Data_Sheet_1_Neuropilin-1 Acts as a Receptor for Complement Split Products.docx

Complement split products (CSPs), such as the fragments C4d and C3d, which are generated as a consequence of complement regulatory processes, are established markers for disease activity in autoimmunity or antibody-mediated graft rejection. Since immunoglobulin-like transcript 4 (ILT4) was previously shown to interact with soluble CSPs, but not with CSPs covalently-bound to target surfaces following classical complement activation, the present study aimed to identify novel cellular receptors interacting with covalently-deposited CSPs. By applying an unbiased screening approach using a cDNA mammalian expression library generated from human monocyte-derived dendritic cells and probed with recombinant human C4d, we identified neuropilin-1 (NRP1) as a novel receptor for C4d, C3d, and iC3b.

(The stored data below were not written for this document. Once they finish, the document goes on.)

Definition set_destination (v : Vector3f) (w : World) : bool * World :=
  if accept_destination (inputs w)
  then (true, mkWorld (inputs w) false v (yaw_mode w) (trace w))
  else (false, w).

#[export] Instance vehicle : Vehicle World := {|
  cfg := config;
  exec := record;
  wp_set_wp_destination := set_destination;
  wp_update_wpnav := fun w => (true, w);
  copter_set_mode := fun _ _ w => (true, w);
  g := fun w => params (inputs w);
  ahrs_home_is_set := fun w => home_set (inputs w);
  ahrs_get_home := fun w => home (inputs w);
  ahrs_yaw_sensor := fun _ => 0;
  initial_armed_bearing := fun _ => 0;
  failsafe_terrain := fun w => fs_terrain (inputs w);
  failsafe_radio := fun w => fs_radio (inputs w);
  millis := fun w => now (inputs w);
  motors_armed := fun w => armed (inputs w);
  motors_get_spool_state := fun _ => SpoolState_other;
  is_disarmed_or_landed := fun w => disarmed_or_landed (inputs w);
  ap_land_complete := fun w => landed (inputs w);
  ap_land_repo_active := fun _ => false;
  current_loc := fun w => position (inputs w);
  terrain_use := fun w => use_terrain (inputs w);
  rally_calc_best_rally_or_home_location := fun w _ _ => home (inputs w);
  fence_get_enabled_fences := fun w => fences (inputs w);
  fence_get_safe_alt_max := fun w => fence_top (inputs w);
  reached_wp_destination := reached;
  wp_get_roll := fun _ => 0%Q;
  wp_get_pitch := fun _ => 0%Q;
  wp_get_wp_destination := destination;
  loiter_get_roll := fun _ => 0%Q;
  loiter_get_pitch := fun _ => 0%Q;
  loiter_get_angle_max_cd := fun _ => 0%Q;
  get_althold_lean_angle_max := fun _ => 0%Q;
  get_stopping_point_xy := fun _ v => v;
  get_stopping_point_z := fun _ v => v;
  is_active_z := fun _ => true;
  inertial_nav_get_velocity_z := fun _ => 0%Q;
  auto_yaw_mode := yaw_mode;
  auto_yaw_yaw := fun _ => 0%Q;
  channel_yaw_get_control_in := fun _ => 0;
  get_pilot_desired_yaw_rate := fun _ _ => 0%Q;
  get_pilot_desired_lean_angles := fun _ _ _ => (0%Q, 0%Q);
  rc_throttle_control_in_filter_get := fun _ => 0%Q;
  G_Dt := fun _ => round32 (1 # 400);
  is_zero := fun f => Qeq_bool f 0;
  wrap_180_cd := fun z => z;
  Location_of_Vector3f := fun w _ => position (inputs w);
  get_alt_cm := alt_in;
  change_alt_frame := fun w l f =>
    option_map (fun a => mkLocation (lat l) (lng l) a f) (alt_in w l f);
  set_alt_cm := fun l a f => mkLocation (lat l) (lng l) a f;
  get_distance := fun a b =>
    float_of_int (Z.abs (lat a - lat b) + Z.abs (lng a - lng b))
|}.

Definition here (a : Z) (f : AltFrame) : Location := mkLocation 0 0 a f.

Definition blank_path : RTLPath :=
  mkRTLPath (here 0 ABOVE_HOME) (here 0 ABOVE_HOME) (here 0 ABOVE_HOME)
            (here 0 ABOVE_HOME) false false.

(** A controller as it is before its first activation. *)
Definition fresh : Mode :=
  mkMode Frank_Starting false true 0 0 0 false (repeat Vector3f_zero 14) blank_path.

NRP1, a highly conserved type 1 transmembrane protein, plays important roles in the development of the nervous and cardiovascular system as well as in tumorigenesis through interaction with its established binding partners, such as vascular endothelial growth factor (VEGF) and semaphorin 3A (Sema3A). NRP1 is also expressed on immune cells and serves as a marker for murine Tregs. Although NRP1 contains domains homologous to ones found in some complement proteins, it has not been linked to the complement system. We demonstrate that binding of C4d to NRP1 expressing cells was dose-dependent and saturable, and had a KD value of 0.71 μM. Importantly, and in contrast to ILT4, NRP1 interacted with CSPs that were covalently bound to target surfaces in the course of complement activation, therefore representing a classical complement receptor. The binding site of CSPs was mapped to the b1 domain of the coagulation factor V/VIII homology domain of NRP1. Taken together, our results demonstrate a novel role for NRP1 as a receptor for CSPs deposited on surfaces during complement activation. Further work is required to elucidate the functional consequences of the NRP1-CSP interactions in immunity.